▸ **Task goal**
Return exactly the lines below, starting with the one that has "Definition hex_digit (d" and going on through the one that has "stages_typed (bills (w_db w)) ->".

▸ **Exercise data**

(** * HC08 firmware tools: S-record loader, disassembler and analysis passes

    A shallow embedding of [srec_to_bin.py], [hc08_disasm.py] and
    [analyze_pdm.py], with the string extractor of [find_device_id.py].
    Python integers are [Z]; indices and sizes that the
    code only ever increases from zero are [nat]; a [bytes]/[bytearray]
    buffer is a [list byte]; dictionaries are [gmap]s and the subroutine set
    is a [gset].  Exceptions are values of [exn] carried by the [res] monad,
    and every [while] loop is the fuel-bounded iterator [while] below. *)

From Stdlib Require Import ZArith Lia Strings.Byte Strings.Ascii Strings.String.
From stdpp Require Import gmap strings list fin_maps sorting pretty.

Local Open Scope Z_scope.

(** ** Exceptions and the result monad *)

Inductive exn : Set :=
| IndexError
| ValueError
| TypeError
| OutOfFuel.

Inductive res (A : Type) : Type :=
| OK (a : A)
| Raise (e : exn).

Arguments OK {A} a.
Arguments Raise {A} e.

Definition bind {A B : Type} (m : res A) (k : A -> res B) : res B :=
  match m with
  | OK a => k a
  | Raise e => Raise e
  end.

Notation "'let*' x := m 'in' k" := (bind m (fun x => k))
  (at level 10, x name, m at level 100, k at level 200).
Notation "'let*' ' p := m 'in' k" := (bind m (fun x => match x with p => k end))
  (at level 10, p pattern, m at level 100, k at level 200).

Fixpoint mapM {A B : Type} (f : A -> res B) (l : list A) : res (list B) :=
  match l with
  | [] => OK []
  | a :: l' => let* b := f a in let* bs := mapM f l' in OK (b :: bs)
  end.

(** ** Buffers *)

Definition byte_val (b : byte) : Z := Z.of_N (Byte.to_N b).

(** [data[i]] for an index that is never negative. *)
Definition getb (data : list byte) (i : nat) : res Z :=
  match data !! i with
  | Some b => OK (byte_val b)
  | None => Raise IndexError
  end.

(** The signed reading of a displacement byte, as every pass writes it:
    [if rel > 127: rel -= 256]. *)
Definition signed_rel (rel : Z) : Z := if 127 <? rel then rel - 256 else rel.

(** The 8-bit two's-complement value of a byte, by its definition. *)
Definition twos_complement8 (b : Z) : Z := (b + 128) mod 256 - 128.

(** ** While loops *)

Section While.
Context {St : Type}.
Variable cond : St -> res bool.
Variable body : St -> res St.

Fixpoint while (fuel : nat) (s : St) : res St :=
  match fuel with
  | O => Raise OutOfFuel
  | S fuel' =>
      let* b := cond s in
      if b then let* s' := body s in while fuel' s' else OK s
  end.

(** The states in which the loop body was entered, in order. *)
Fixpoint iterations (fuel : nat) (s : St) : list St :=
  match fuel with
  | O => []
  | S fuel' =>
      match cond s with
      | OK true =>
          s :: match body s with
               | OK s' => iterations fuel' s'
               | Raise _ => []
               end
      | _ => []
      end
  end.
End While.

(** ** Python string formatting *)

Definition hex_digit (d : Z) : ascii :=
  match d with
  | 0 => "0" | 1 => "1" | 2 => "2" | 3 => "3" | 4 => "4" | 5 => "5"
  | 6 => "6" | 7 => "7" | 8 => "8" | 9 => "9" | 10 => "A" | 11 => "B"
  | 12 => "C" | 13 => "D" | 14 => "E" | _ => "F"
  end%char.
Lemma no_dead_stage_upsert bill t db :
  no_dead_stage (bills db) ->
  no_dead_stage (bills (fst (Sql.upsert_bill (determineBillStage bill) bill t db))).
Proof.
  intros H r Hr. apply bills_after_upsert in Hr. destruct Hr as [Hr | Hr].
  - rewrite Hr. intros Heq. injection Heq as Heq.
    exact (stages_not_dead _ (determineBillStage_stages bill) Heq).
  - now apply H.
Qed.

Lemma stages_typed_upsert bill t db :
  stages_typed (bills db) ->
  stages_typed (bills (fst (Sql.upsert_bill (determineBillStage bill) bill t db))).
Proof.
  intros H r s Hr Hs. apply bills_after_upsert in Hr. destruct Hr as [Hr | Hr].
  - rewrite Hr in Hs. injection Hs as <-. unfold stage_enum.
    apply in_or_app. left. apply determineBillStage_stages.
  - now apply (H r).
Qed.

(** Stages stay values of the Stage enumeration through a whole run. *)
Lemma runSync_stages_typed env fuel w :
  stages_typed (bills (w_db w)) ->
  stages_typed (bills (w_db (snd (runSync env fuel w)))).
Proof. apply (runSync_keeps stages_typed stages_typed_upsert env fuel w). Qed.

(** Claim C10: both copies of the classifier return one of introduced,
    committee, committee_approved, floor_calendar, passed_chamber,
    enrolled, signed, vetoed, became_law and never [dead]; and a run of the
    sync, whatever the API answers and whichever queries fail, puts stage
    [dead] on no bill. *)
Theorem classifier_never_dead :
  (forall bill,
      In (determineBillStage bill) stages /\ determineBillStage bill <> "dead") /\
  (forall bill,
      In (Server.determineBillStage bill) stages /\
      Server.determineBillStage bill <> "dead") /\
  (forall env fuel w,
      no_dead_stage (bills (w_db w)) ->
      no_dead_stage (bills (w_db (snd (runSync env fuel w))))).
Proof.
  split; [| split].
  - intros bill. split; [apply determineBillStage_stages |].
    apply stages_not_dead, determineBillStage_stages.
  - intros bill. split; [apply server_determineBillStage_stages |].
    apply stages_not_dead, server_determineBillStage_stages.
  - intros env fuel w.
    apply (runSync_keeps no_dead_stage no_dead_stage_upsert env fuel w).
Qed.
(* ===== verification/UnifReal.v ===== *)
(** The real-valued draws of rnd.c, [UnifReal] and [Exponential], and the bounds of what they
    return. *)
From Stdlib Require Import QArith Qpower Lqa SpecFloat.
From S2P Require Import Prelude Rng Float64 State Consts Streams.
Open Scope Z_scope.

(** The [double 0.0]. *)
Definition fzero : f64 := F 0 0.
Definition fone : f64 := F 1 0.

(** [a == b] *)
Definition feqb (a b : f64) : bool := negb (fltb a b) && negb (fltb b a).

(** ** [double] with its whole range

    Float64 leaves the exponent alone; these operations keep it: a result is rounded to 53
    bits and to a multiple of [2^-1074], and is an infinity from [2^1024] on. (The sign of a
    zero is not kept: nothing here depends on it.) *)
Definition emin : Z := -1074.
Inductive double := Fin (x : f64) | Inf (neg : bool) | NaN.

(** Round to the format, then look for an overflow. *)
Definition dcut (x : f64) : f64 :=
  let k := Z.max (Z.log2 (Z.abs (fm x)) + 1 - fprec) (emin - fe x) in
  if k <=? 0 then x else F (Z.sgn (fm x) * rne (Z.abs (fm x)) k) (fe x + k).
Definition two_1024 : f64 := F 1 1024.
Definition too_big (y : f64) : bool := negb (fltb (F (Z.abs (fm y)) (fe y)) two_1024).
Definition dround (x : f64) : double :=
  if too_big (dcut x) then Inf (fm x <? 0) else Fin (dcut x).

▸ **Output of the task**
Definition hex_digit (d : Z) : ascii :=
  match d with
  | 0 => "0" | 1 => "1" | 2 => "2" | 3 => "3" | 4 => "4" | 5 => "5"
  | 6 => "6" | 7 => "7" | 8 => "8" | 9 => "9" | 10 => "A" | 11 => "B"
  | 12 => "C" | 13 => "D" | 14 => "E" | _ => "F"
  end%char.
Lemma no_dead_stage_upsert bill t db :
  no_dead_stage (bills db) ->
  no_dead_stage (bills (fst (Sql.upsert_bill (determineBillStage bill) bill t db))).
Proof.
  intros H r Hr. apply bills_after_upsert in Hr. destruct Hr as [Hr | Hr].
  - rewrite Hr. intros Heq. injection Heq as Heq.
    exact (stages_not_dead _ (determineBillStage_stages bill) Heq).
  - now apply H.
Qed.

Lemma stages_typed_upsert bill t db :
  stages_typed (bills db) ->
  stages_typed (bills (fst (Sql.upsert_bill (determineBillStage bill) bill t db))).
Proof.
  intros H r s Hr Hs. apply bills_after_upsert in Hr. destruct Hr as [Hr | Hr].
  - rewrite Hr in Hs. injection Hs as <-. unfold stage_enum.
    apply in_or_app. left. apply determineBillStage_stages.
  - now apply (H r).
Qed.

(** Stages stay values of the Stage enumeration through a whole run. *)
Lemma runSync_stages_typed env fuel w :
  stages_typed (bills (w_db w)) ->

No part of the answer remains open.